Tried this recipe?Mention @triedandtruerecipes or tag #triedandtruerecipes so I can feature you in my feed!

Homemade Pappardelle Pasta with Meat Ragu | Tried and True Recipes (2024)

FAQs

What pasta is best for meat ragu? ›

pappardelle and tagliatelle are great options, as the long and wide strips are perfect for catching tender morsels of sauce. Though slightly harder to come by, mafalde is a great choice too - the long, wavy strands deft at capturing larger shreds of meat.

What is the difference between tagliatelle and pappardelle for ragu? ›

From Emilia-Romagna and le Marche, tagliatelle are great with a traditional bolognese meat sauce but also with cream, prosciutto and peas; tomato sauce and mushrooms; or even oil and shrimp. Basically, they're always good! Pappardelle, on the other hand, are best paired with a wild boar ragù.

What goes with ragu? ›

If you are thinking about the most widely popular kind - ragù alla Bolognese - then the stereotypical choice would be tagliatelle or lasagne. But to be honest we'll eat ragù with pretty much any kind of non-stuffed format. Spaghetti are not the stereotypical pasta to go with ragù, but you'll see that quite often too.

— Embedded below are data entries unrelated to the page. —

(* ===== verification/FileCache.v ===== *)
(** * FileCache: files through the page cache

    [file_read_cache] and [file_write_cache_unlocked] of [kernel/fs/inode.cpp] with the pages
    they work on: the object of an inode is a map from offsets to cached pages, filled on demand
    by [vmo_inode_commit] of [kernel/fs/vfs.cpp].  [VmObject] models such objects themselves. *)

From S2P Require Import Prelude Abi Bits.

Definition FILE_PAGE_SIZE : Z := 4096.

(** A cached page: its bytes, how many of them are the file's, and whether it is to be written
    back. *)
Record page_cache_block := CacheBlock {
  cb_buffer : list Z;
  cb_size : Z;
  cb_dirty : bool }.

(** An inode with the object that holds its pages. *)
Record fcache := FCache {
  pages : gmap Z page_cache_block;
  vmo_size : Z;
  i_size : Z;
  i_dirty : bool;
  f_errno : Z }.

Definition set_pages p (c : fcache) := FCache p (vmo_size c) (i_size c) (i_dirty c) (f_errno c).
Definition set_vmo_size n (c : fcache) := FCache (pages c) n (i_size c) (i_dirty c) (f_errno c).
Definition set_f_errno e (c : fcache) := FCache (pages c) (vmo_size c) (i_size c) (i_dirty c) e.

Definition put_block (off : Z) (b : page_cache_block) : M fcache unit :=
  modify (λ c, set_pages (<[off := b]> (pages c)) c).

Definition align_up (n : Z) : Z := Z.land (u64 (n + FILE_PAGE_SIZE - 1)) (u64 (- FILE_PAGE_SIZE)).

Definition inode_set_size (size : Z) : M fcache unit :=
  modify (λ c, FCache (pages c) (align_up size) size true (f_errno c)).

Inductive vmo_result := VMO_OK (b : page_cache_block) | VMO_BUS_ERROR | VMO_OUT_OF_MEM.
Definition vmo_status_to_errno (st : vmo_result) : Z :=
  match st with VMO_OK _ => 0 | VMO_BUS_ERROR => EIO | VMO_OUT_OF_MEM => ENOMEM end.

Section cache.
(** The file system: reading a page, given the length of the file, returns how much could be read
    (or an error) and the bytes; preparing a write of a part of a page returns a status. *)
Context (readpage : Z → Z → Z * list Z) (prepare_write : Z → Z → Z → Z).
(** Is there memory for the page at an offset?  Can the caller's buffer be accessed there? *)
Context (alloc : Z → bool) (access : Z → bool).

Definition zero_rest_of_page (data : list Z) (to_read : Z) : list Z :=
  take (Z.to_nat to_read) data ++ replicate (Z.to_nat (FILE_PAGE_SIZE - to_read)) 0.

Definition vmo_inode_commit (off : Z) : M fcache vmo_result :=
  if negb (alloc off) then mret VMO_OUT_OF_MEM
  else
    size ← gets i_size;
    let left := u64 (size - off) in
    let to_read := if left <? FILE_PAGE_SIZE then left else FILE_PAGE_SIZE in
    let '(read, data) := readpage off size in
    if read <? to_read then mret VMO_BUS_ERROR
    else mret (VMO_OK (CacheBlock (zero_rest_of_page data to_read) read false)).

(** [vmo_get] with [VMO_GET_MAY_POPULATE], for an object that is no copy of another. *)
Definition vmo_get_page (off : Z) : M fcache vmo_result :=
  size ← gets vmo_size;
  if size <=? off then mret VMO_BUS_ERROR
  else
    o ← gets (λ c, pages c !! off);
    match o with
    | Some b => mret (VMO_OK b)
    | None =>
        st ← vmo_inode_commit off;
        match st with VMO_OK b => put_block off b;; mret st | _ => mret st end
    end.

Definition zero_page : list Z := replicate (Z.to_nat FILE_PAGE_SIZE) 0.

(** [write] is [FILE_CACHING_WRITE]. *)
Definition inode_get_cache_block (off : Z) (write : bool) : M fcache (option page_cache_block) :=
  size ← gets vmo_size;
  if write && (size <=? off) then
    check (Z.land off (FILE_PAGE_SIZE - 1) =? 0) AssertFailed;;
    modify (set_vmo_size (align_up (off + 1)));;
    size ← gets vmo_size;
    check (off <? size) AssertFailed;;
    if negb (alloc off) then mret None
    else
      o ← gets (λ c, pages c !! off);
      match o with
      | Some _ => mret None
      | None => let b := CacheBlock zero_page FILE_PAGE_SIZE false in put_block off b;; mret (Some b)
      end
  else
    st ← vmo_get_page off;
    match st with
    | VMO_OK b => mret (Some b)
    | st => modify (set_f_errno (vmo_status_to_errno st));; mret None
    end.

Definition inode_get_page (offset : Z) (write : bool) : M fcache (option page_cache_block) :=
  inode_get_cache_block (Z.land offset (u64 (- FILE_PAGE_SIZE))) write.

(** Overwriting part of a page. *)
Definition copy_into (data : list Z) (off : Z) (bytes : list Z) : list Z :=
  take (Z.to_nat off) data ++ bytes ++ drop (Z.to_nat off + length bytes) data.

(** The loop, with what is left of the buffer; the result is a count or an error. *)
Fixpoint write_cache_loop (fuel : nat) (buffer : list Z) (offset wrote : Z) : M fcache Z :=
  match fuel with
  | O => crash OutOfFuel
  | S fuel =>
      if Z.of_nat (length buffer) =? 0 then mret wrote
      else
        cache ← inode_get_page offset true;
        match cache with
        | None => e ← gets f_errno; mret (if wrote =? 0 then - e else wrote)
        | Some cache =>
            let cache_off := Z.land offset (FILE_PAGE_SIZE - 1) in
            let rest := FILE_PAGE_SIZE - cache_off in
            let len := Z.of_nat (length buffer) in
            let amount := if len <? rest then len else rest in
            let aligned_off := Z.land offset (u64 (- FILE_PAGE_SIZE)) in
            let st := prepare_write aligned_off cache_off amount in
            if st <? 0 then mret st
            else if negb (access wrote) then mret (- EFAULT)
            else
              put_block aligned_off
                (CacheBlock (copy_into (cb_buffer cache) cache_off (take (Z.to_nat amount) buffer))
                   (Z.max (cb_size cache) (cache_off + amount)) true);;
              size ← gets i_size;
              (if size <? offset + amount then inode_set_size (offset + amount) else mret tt);;
              write_cache_loop fuel (drop (Z.to_nat amount) buffer) (offset + amount) (wrote + amount)
        end
  end.

Definition cache_fuel (len : Z) : nat := S (S (Z.to_nat (len / FILE_PAGE_SIZE + 1))).

Definition file_write_cache_unlocked (buffer : list Z) (offset : Z) : M fcache Z :=
  write_cache_loop (cache_fuel (Z.of_nat (length buffer))) buffer offset 0.

(** The result is a count, or -1 with [errno] set, and the bytes read. *)
Fixpoint read_cache_loop (fuel : nat) (len offset : Z) (acc : list Z) : M fcache (Z * list Z) :=
  match fuel with
  | O => crash OutOfFuel
  | S fuel =>
      let read := Z.of_nat (length acc) in
      if read =? len then mret (read, acc)
      else
        cache ← inode_get_page offset false;
        match cache with
        | None => mret (if read =? 0 then -1 else read, acc)
        | Some cache =>
            let cache_off := offset mod FILE_PAGE_SIZE in
            let rest := FILE_PAGE_SIZE - cache_off in
            check (0 <? rest) AssertFailed;;
            let amount := if len - read <? rest then len - read else rest in
            size ← gets i_size;
            let last := size <? offset + amount in
            let amount := if last then size - offset else amount in
            if negb (access read) then modify (set_f_errno EFAULT);; mret (-1, acc)
            else
              let bytes := take (Z.to_nat amount) (drop (Z.to_nat cache_off) (cb_buffer cache)) in
              if last then mret (read + amount, acc ++ bytes)
              else read_cache_loop fuel len (offset + amount) (acc ++ bytes)
        end
  end.

Definition file_read_cache (len offset : Z) : M fcache (Z * list Z) :=
  size ← gets i_size;
  if size <=? offset then mret (0, []) else read_cache_loop (cache_fuel len) len offset [].
End cache.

What makes ragù taste better? ›

Pungent fresh herbs like thyme, rosemary, sage, tarragon, and marjoram can liven up tomato sauce with their bold, distinctive flavors. Add 1 to 2 sprigs of one or more of them to your favorite sauce, cover, and simmer at least 5 minutes to allow them to infuse in the sauce. Remove the sprigs before serving.

Do you use fresh or dried pasta for ragù? ›

It's best to use dry pasta with rich, hearty sauces, like a pasta puttanesca dish or a thick, meaty ragu. That's because dry pasta can be cooked al dente, giving the pasta a chewy bite and thick texture that holds up to these hearty sauces.

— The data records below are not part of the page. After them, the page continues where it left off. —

(** ** Words in the middle of a buffer *)

Lemma get_le_mid n pre r post off : (off + n <= length r)%nat →
  get_le n (length pre + off) (pre ++ r ++ post) = get_le n off r.
Proof.
  intros H. rewrite !get_le_Some by (rewrite ?length_app; lia). do 2 f_equal.
  rewrite drop_app_ge by lia. replace (length pre + off - length pre)%nat with off by lia.
  rewrite drop_app_le by lia. rewrite take_app_le; [done|]. rewrite length_drop. lia.
Qed.

Lemma put_le_mid n pre r post off x r' : put_le n off x r = Some r' →
  put_le n (length pre + off) x (pre ++ r ++ post) = Some (pre ++ r' ++ post).
Proof.
  unfold put_le. case_match eqn:E; [|done]. intros [= <-]. apply Nat.leb_le in E.
  rewrite (proj2 (Nat.leb_le _ _)) by (rewrite !length_app; lia). f_equal.
  rewrite take_app_ge, drop_app_ge by lia. replace (length pre + off - length pre)%nat with off by lia.
  replace (length pre + off + n - length pre)%nat with (off + n)%nat by lia.
  rewrite take_app_le, drop_app_le by lia. by rewrite <-!app_assoc.
Qed.

Lemma copy_into_mid pre r post off bytes : 0 <= off → (Z.to_nat off + length bytes <= length r)%nat →
  copy_into (pre ++ r ++ post) (Z.of_nat (length pre) + off) bytes = pre ++ copy_into r off bytes ++ post.
Proof.
  intros H0 H. unfold copy_into. replace (Z.to_nat (Z.of_nat (length pre) + off)) with (length pre + Z.to_nat off)%nat by lia.
  rewrite take_app_ge, drop_app_ge by lia. replace (length pre + Z.to_nat off - length pre)%nat with (Z.to_nat off) by lia.
  replace (length pre + Z.to_nat off + length bytes - length pre)%nat with (Z.to_nat off + length bytes)%nat by lia.
  rewrite take_app_le, drop_app_le by lia. by rewrite <-!app_assoc.
Qed.

(** ** Entries in a buffer *)

(** A check of bounds that holds by arithmetic. *)
Ltac wp_bounds :=
  wp_step; [repeat (apply andb_true_intro; split); first [apply Z.leb_le | apply Z.ltb_lt]; rewrite ?length_app; lia|].

Section entries.
Context (pre r post : list Z) (e : dent) (Hr : is_rec r e).
Abbreviation buf := (pre ++ r ++ post).
Abbreviation i := (Z.of_nat (length pre)).

Lemma wp_load_bytes n off v (Q : Z → dirfs → Prop) x : 0 <= off → (Z.to_nat off + n <= length r)%nat →
  get_le n (Z.to_nat off) r = Some v → Q v x → wp (load n buf (i + off)) Q x.
Proof.
  intros H0 Hl Hg HQ. unfold load. wp_step. wp_bounds. eapply wp_from_opt; [|done].
  replace (Z.to_nat (i + off)) with (length pre + Z.to_nat off)%nat by lia. by rewrite get_le_mid.
Qed.

Lemma rec_length : (8 <= length r)%nat.
Proof. pose proof (ir_fit _ _ Hr). lia. Qed.

Lemma wp_de_inode (Q : Z → dirfs → Prop) x : Q (d_ino e) x → wp (de_inode buf i) Q x.
Proof. intros HQ. unfold de_inode. rewrite <-(Z.add_0_r i). pose proof rec_length. eapply wp_load_bytes; [lia|lia|apply Hr|done]. Qed.
Lemma wp_de_rec_len (Q : Z → dirfs → Prop) x : Q (Z.of_nat (length r)) x → wp (de_rec_len buf i) Q x.
Proof. intros HQ. pose proof rec_length. eapply wp_load_bytes; [lia|lia|apply Hr|done]. Qed.
Lemma wp_de_name_len (Q : Z → dirfs → Prop) x : Q (Z.of_nat (length (d_name e))) x → wp (de_name_len buf i) Q x.
Proof. intros HQ. pose proof rec_length. eapply wp_load_bytes; [lia|lia|apply Hr|done]. Qed.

Why is pappardelle so good? ›

Pappardelle, which originated in Tuscany but is now eaten all over Italy, has a slightly rough surface, making it ideal for tossing with thick, hearty sauces that can stand up to its size. As with many pastas, it is available dried, and can also be purchased fresh or made at home.

Can you use lasagna sheets for pappardelle? ›

Cut the lasagne sheets lengthways into 3cm strips to make pappardelle. Peel and finely slice the garlic. Finely chop the top leafy half of the parsley, then the stalks, keeping them separate.

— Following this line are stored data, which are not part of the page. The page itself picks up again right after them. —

Lemma type_indicator_range mode : 0 <= ext2_file_type_to_type_indicator mode < 256.
Proof. unfold ext2_file_type_to_type_indicator. repeat case_match; done. Qed.

Lemma wp_retrieve name dir bss x : dir_ok x dir bss →
  wp (ext2_retrieve_dirent G readpage alloc true name dir) (λ r x', dir_ok x' dir bss ∧ elsewhere dir x x' ∧
    match r with inl res => ∃ e, found bss name res e | inr err => err = - ENOENT ∧ absent bss name end) x.
Proof.
  intros Hok. unfold ext2_retrieve_dirent. cbn [negb]. wp_step. eapply wp_dir_size; [done|]. intros x1 Hok1 He1.
  replace 0 with (bs * Z.of_nat 0) by lia.
  eapply wp_mono; [apply (wp_retrieve_from _ name _ dir bss 0 x1); [done|lia| |apply length_zeroes|]|].
  - pose proof (dir_fuel_ok bss). lia.
  - intros e He. by apply not_elem_of_nil in He.
  - intros r x2 (? & ? & ?). split_and!; [done|by eapply elsewhere_trans|done].
Qed.

Lemma wp_add_direntry name junk inum mode dir bss x : dir_ok x dir bss → bs * (Z.of_nat (length bss) + 1) < 2 ^ 59 →
  addable inum (ext2_file_type_to_type_indicator mode) name → Forall byte junk → length junk = 256%nat →
  wp (ext2_add_direntry G readpage prepare_write alloc true name junk inum mode dir)
    (λ r x', added dir bss (Dent inum name (ext2_file_type_to_type_indicator mode)) r x x') x.
Proof.
  intros Hok Hmax Had Hjb Hjl. unfold ext2_add_direntry. cbn [negb]. wp_step.
  pose proof (ad_ino _ _ _ Had). wp_step; [by rewrite (proj2 (Z.eqb_neq _ _)) by lia|]. wp_step. eapply wp_dir_size; [done|]. intros x1 Hok1 He1.
  replace 0 with (bs * Z.of_nat 0) by lia.
  eapply wp_mono; [apply (wp_add_from _ _ _ _ _ _ dir bss 0 x1); [done..|lia| |apply length_zeroes|]|].
  - pose proof (dir_fuel_ok bss). lia.
  - apply Forall_replicate. rewrite Z.mul_0_r. done.
  - intros r x2 [? ?]. split; [by eapply elsewhere_trans|done].
Qed.

(** ** Is a directory empty? *)

(** A name other than the two every directory has. *)
Definition has_names (l : list dent) : bool := existsb (λ e, negb (ext2_is_standard_dir_link (d_name e))) l.

Lemma has_names_app a b : has_names (a ++ b) = has_names a || has_names b.
Proof. apply existsb_app. Qed.

Lemma wp_used_in_block fuel pre rs (Q : bool → dirfs → Prop) x : row_ok rs → (length rs < fuel)%nat →
  Z.of_nat (length pre) + Z.of_nat (length (row_bytes rs)) = bs → Q (has_names (live rs)) x →
  wp (used_in_block G fuel (pre ++ row_bytes rs) (Z.of_nat (length pre))) Q x.
Proof.
  revert fuel pre; induction rs as [|[r e] rs IH]; intros fuel pre Hok Hf Hl HQ; (destruct fuel as [|fuel]; [cbn in Hf; lia|]); cbn [used_in_block].
  { cbn in Hl. rewrite (proj2 (Z.leb_le _ _)) by lia. by wp_step. }
  apply list.Forall_cons in Hok as [Hr Hok]. cbn [fst snd] in Hr. rewrite row_bytes_cons in *. cbn [fst] in *. rewrite length_app in Hl.
  pose proof (rec_length r e Hr) as H8. rewrite (proj2 (Z.leb_gt _ _)) by lia.
  wp_step. eapply wp_de_inode; [done|].
  assert (Hnext : has_names (live ((r, e) :: rs)) = has_names (live rs) →
    wp (rec_len ← de_rec_len (pre ++ r ++ row_bytes rs) (Z.of_nat (length pre)); used_in_block G fuel (pre ++ r ++ row_bytes rs) (Z.of_nat (length pre) + rec_len)) Q x).
  { intros Hh. wp_step. eapply wp_de_rec_len; [done|]. rewrite app_assoc, <-Nat2Z.inj_add, <-length_app.
    apply IH; [done|cbn in Hf; lia|rewrite length_app; lia|by rewrite <-Hh]. }
  destruct (Z.eqb_spec (d_ino e) 0) as [H0|H0].
  - do 2 wp_step. apply Hnext. by rewrite live_unused.
  - rewrite live_used in * by done. do 2 wp_step. eapply wp_de_name_len; [done|]. wp_step. eapply wp_de_name; [done|]. wp_step. rewrite negb_involutive.
    unfold has_names in *. cbn [existsb] in *. destruct (ext2_is_standard_dir_link (d_name e)); cbn [negb orb] in *; [by apply Hnext|by wp_step].
Qed.

Lemma wp_dir_empty_from fuel buf dir bss k (Q : Z → dirfs → Prop) x : dir_ok x dir bss → (k <= length bss)%nat → (length bss - k < fuel)%nat →
  Z.of_nat (length buf) = bs →
  (∀ x', dir_ok x' dir bss → elsewhere dir x x' → Q (if has_names (names (drop k bss)) then 0 else 1) x') →
  wp (dir_empty_from G readpage alloc fuel buf dir (bs * Z.of_nat k)) Q x.
Proof.
  revert buf k x; induction fuel as [|fuel IH]; intros buf k x Hok Hk Hf Hbl HQ; [lia|]. cbn [dir_empty_from].
  pose proof bs_cases as Hbs. wp_step. eapply wp_dir_size; [done|]. intros x1 Hok1 He1.
  destruct (Z.ltb_spec (bs * Z.of_nat k) (bs * Z.of_nat (length bss))) as [Hin|Hin]; cbn [negb].
  - destruct (lookup_lt_is_Some_2 bss k) as [rs Hrs]; [nia|]. wp_step. eapply wp_dir_read; [done..|]. intros x2 Hok2 He2.
    pose proof (proj1 (list.Forall_forall _ _) (do_blocks _ _ _ Hok) rs (list_elem_of_lookup_2 _ _ _ Hrs)) as Hb.
    rewrite (proj2 (Z.ltb_ge _ _)) by lia. rewrite read_into_full by (destruct Hb; lia). pose proof (elsewhere_trans _ _ _ _ He1 He2) as He.
    wp_step. apply (wp_used_in_block _ []); [apply Hb|by apply block_fuel_ok|destruct Hb; cbn; lia|].
    rewrite (drop_S _ _ _ Hrs) in HQ. change (rs :: drop (S k) bss) with ([rs] ++ drop (S k) bss) in HQ.
    replace (names ([rs] ++ drop (S k) bss)) with (live rs ++ names (drop (S k) bss)) in HQ by done. rewrite has_names_app in HQ.
    destruct (has_names (live rs)); cbn [orb negb] in *; [wp_step; by apply HQ|].
    replace (bs * Z.of_nat k + bs) with (bs * Z.of_nat (S k)) by lia.
    apply (IH _ (S k) x2); [done|nia|nia|destruct Hb; lia|]. intros x' ? ?. apply HQ; [done|by eapply elsewhere_trans].
  - wp_step. assert (k = length bss) as -> by nia. rewrite drop_ge in HQ by lia. by apply HQ.
Qed.

Lemma wp_dir_empty dir bss (Q : Z → dirfs → Prop) x : dir_ok x dir bss →
  (∀ x', dir_ok x' dir bss → elsewhere dir x x' → Q (if has_names (names bss) then 0 else 1) x') →
  wp (ext2_dir_empty G readpage alloc true dir) Q x.
Proof.
  intros Hok HQ. unfold ext2_dir_empty. cbn [negb]. wp_step. eapply wp_dir_size; [done|]. intros x1 Hok1 He1.
  replace 0 with (bs * Z.of_nat 0) by lia. apply (wp_dir_empty_from _ _ dir bss 0); [done|lia| |apply length_zeroes|].
  - pose proof (dir_fuel_ok bss). lia.
  - intros x' ? ?. apply HQ; [done|by eapply elsewhere_trans].
Qed.

(** ** Removing a name *)

Lemma wp_find_before fuel pre rs r0 e0 post (Q : option Z → dirfs → Prop) x : row_ok (rs ++ [(r0, e0)]) → (length rs < fuel)%nat →
  Q (Some (Z.of_nat (length pre) + Z.of_nat (length (row_bytes rs)))) x →
  wp (find_before fuel (pre ++ row_bytes (rs ++ [(r0, e0)]) ++ post) (Z.of_nat (length pre))
       (Z.of_nat (length pre) + Z.of_nat (length (row_bytes (rs ++ [(r0, e0)]))))) Q x.
Proof.
  revert fuel pre; induction rs as [|[r e] rs IH]; intros fuel pre Hok Hf HQ; (destruct fuel as [|fuel]; [cbn in Hf; lia|]);
    cbn [find_before]; rewrite <-?app_comm_cons, ?app_nil_l in *; apply list.Forall_cons in Hok as [Hr Hok]; cbn [fst snd] in Hr; rewrite row_bytes_cons in *; cbn [fst] in *.
  - pose proof (rec_length r0 e0 Hr). change (row_bytes []) with (@nil Z) in *. rewrite app_nil_r. rewrite (proj2 (Z.leb_gt _ _)) by lia.
    wp_step. eapply wp_de_rec_len; [done|]. rewrite Z.eqb_refl. wp_step. cbn in HQ. by rewrite Z.add_0_r in HQ.
  - pose proof (rec_length r e Hr). rewrite !length_app in *. rewrite (proj2 (Z.leb_gt _ _)) by lia.
    wp_step. rewrite <-app_assoc. eapply wp_de_rec_len; [done|].
    assert (8 <= length (row_bytes (rs ++ [(r0, e0)])))%nat by (apply row_length in Hok; rewrite length_app in Hok; cbn [length] in Hok; lia).
    rewrite (proj2 (Z.eqb_neq _ _)) by lia. rewrite (app_assoc pre), <-Nat2Z.inj_add, <-(length_app pre).
    replace (Z.of_nat (length pre) + Z.of_nat (length r + length (row_bytes (rs ++ [(r0, e0)]))))
      with (Z.of_nat (length (pre ++ r)) + Z.of_nat (length (row_bytes (rs ++ [(r0, e0)])))) by (rewrite length_app; lia).
    apply IH; [done|cbn in Hf; lia|]. rewrite length_app. by rewrite Nat2Z.inj_add in *; rewrite Z.add_assoc in HQ.
Qed.

(** An entry that is not the first of its block becomes a part of the one in front of it, the first
    one becomes unused: in both cases its name is gone and the others are still there. *)
Lemma wp_unlink_first r e rs2 x : row_ok ((r, e) :: rs2) → d_ino e ≠ 0 →
  wp (ext2_unlink_dirent (row_bytes ((r, e) :: rs2)) None 0) (λ buf x', x' = x ∧ ∃ rs', row_ok rs' ∧ buf = row_bytes rs' ∧
    length (row_bytes rs') = length (row_bytes ((r, e) :: rs2)) ∧ live ((r, e) :: rs2) = e :: live rs') x.
Proof.
  intros Hok H0. apply list.Forall_cons in Hok as [Hr Hok]. cbn [fst snd] in Hr. pose proof (rec_length r e Hr).
  pose proof (put_le_total 4 0 0 r ltac:(lia)) as (r' & Hp & Lp). unfold ext2_unlink_dirent. rewrite row_bytes_cons. cbn [fst].
  wp_step. apply (wp_de_rec_len [] r (row_bytes rs2) e Hr). wp_step. wp_step.
  apply (wp_store [] r (row_bytes rs2) 4 0 0 r'); [lia|done|]. split; [done|].
  exists ((r', Dent 0 (d_name e) (d_type e)) :: rs2). split_and!.
  - apply list.Forall_cons. split; [|done]. eapply rec_set_ino; [done..|lia].
  - done.
  - rewrite row_bytes_cons, !length_app. cbn [fst]. lia.
  - by rewrite live_used, live_unused.
Qed.

Lemma wp_unlink_behind rs0 r0 e0 r e rs2 x : row_ok (rs0 ++ (r0, e0) :: (r, e) :: rs2) → d_ino e ≠ 0 →
  Z.of_nat (length (row_bytes (rs0 ++ (r0, e0) :: (r, e) :: rs2))) = bs →
  wp (ext2_unlink_dirent (row_bytes (rs0 ++ (r0, e0) :: (r, e) :: rs2)) (Some (Z.of_nat (length (row_bytes rs0))))
       (Z.of_nat (length (row_bytes (rs0 ++ [(r0, e0)])))))
    (λ buf x', x' = x ∧ ∃ rs', row_ok rs' ∧ buf = row_bytes rs' ∧
      length (row_bytes rs') = length (row_bytes (rs0 ++ (r0, e0) :: (r, e) :: rs2)) ∧ live (rs0 ++ (r0, e0) :: (r, e) :: rs2) ≡ₚ e :: live rs') x.
Proof.
  intros Hok H0 Hl. apply Forall_app in Hok as [Hok0 Hok]. apply list.Forall_cons in Hok as [Hr0 Hok]. apply list.Forall_cons in Hok as [Hr Hok].
  cbn [fst snd] in Hr0, Hr. pose proof (rec_length r e Hr). pose proof (rec_length r0 e0 Hr0). pose proof bs_cases as Hbs.
  set (n := Z.of_nat (length r0) + Z.of_nat (length r)).
  assert (Hn : n < 2 ^ 16) by (rewrite row_bytes_app, !row_bytes_cons, !length_app in Hl; cbn [fst] in Hl; unfold n; lia).
  pose proof (put_le_total 2 4 n r0 ltac:(lia)) as (r0' & Hp0 & Lp0). pose proof (put_le_total 4 0 0 r ltac:(lia)) as (r' & Hp & Lp).
  assert (Hrec : is_rec (r0' ++ r') e0).
  { eapply rec_resize; [done|by rewrite length_app, Lp0, Lp, Nat2Z.inj_add| | | | |].
    - pose proof (ir_fit _ _ Hr0). rewrite take_app_le by lia. done.
    - apply Forall_app_2; eapply put_le_bytes; try done; apply Hr0 || apply Hr.
    - rewrite length_app, Lp0, Lp. rewrite Nat2Z.inj_add, Z.add_mod by lia. by rewrite (ir_mod _ _ Hr0), (ir_mod _ _ Hr).
    - rewrite length_app, Lp0, Lp. lia.
    - rewrite length_app. pose proof (ir_fit _ _ Hr0). lia. }
  unfold ext2_unlink_dirent. rewrite !row_bytes_app, !row_bytes_cons. cbn [fst]. rewrite app_nil_r.
  assert (Hre : row_bytes rs0 ++ r0 ++ r ++ row_bytes rs2 = (row_bytes rs0 ++ r0) ++ r ++ row_bytes rs2) by by rewrite app_assoc.
  wp_step. rewrite Hre. apply (wp_de_rec_len _ r (row_bytes rs2) e Hr). rewrite <-Hre. wp_step.
  rewrite length_app. replace (u16 _) with n by (unfold n; symmetry; rewrite u16_small; lia).
  apply (wp_store (row_bytes rs0) r0 (r ++ row_bytes rs2) 2 4 n r0'); [lia|done|].
  rewrite <-Lp0, <-length_app, app_assoc. rewrite <-(Z.add_0_r (Z.of_nat _)). apply (wp_store _ r (row_bytes rs2) 4 0 0 r'); [lia|done|].
  split; [done|]. exists (rs0 ++ (r0' ++ r', e0) :: rs2). split_and!.
  - apply Forall_app_2; [done|]. by apply list.Forall_cons.
  - rewrite row_bytes_app, row_bytes_cons. cbn [fst]. by rewrite <-!app_assoc.
  - rewrite row_bytes_app, row_bytes_cons, !length_app. cbn [fst]. rewrite length_app. lia.
  - rewrite !live_app, !(live_cons _ e0), (live_used _ e) by done. rewrite !app_assoc. symmetry. apply Permutation_middle.
Qed.

(** What removing the entry [e] has done. *)
Definition removed (dir : Z) (bss : list row) (e : dent) (r : Z) (x x' : dirfs) : Prop := elsewhere dir x x' ∧
  ((r = 0 ∧ ∃ bss', dir_ok x' dir bss' ∧ names bss ≡ₚ e :: names bss') ∨
   (r = - EIO ∧ ¬ has_room (prepare_write dir) ∧ dir_ok x' dir bss)).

What is the best cut of meat for ragu? ›

You could also use beef blade, oyster, skirt or topside for this recipe. These cuts of meat become lovely and tender when slow cooked. Once cooked, the ragu can be refrigerated in an airtight container for up to 3 days. To reheat, place ragu in a saucepan over medium-low heat.

What can I add to ragu to make it better? ›

A generous sprig or two of fresh herbs like basil, parsley, rosemary, or sage can all amp up the flavor of a jarred pasta sauce. Alternatively, some of those herbs, like parsley, sage, and rosemary, can be great minced up and gently fried into fresh olive oil before adding the sauce to the pot.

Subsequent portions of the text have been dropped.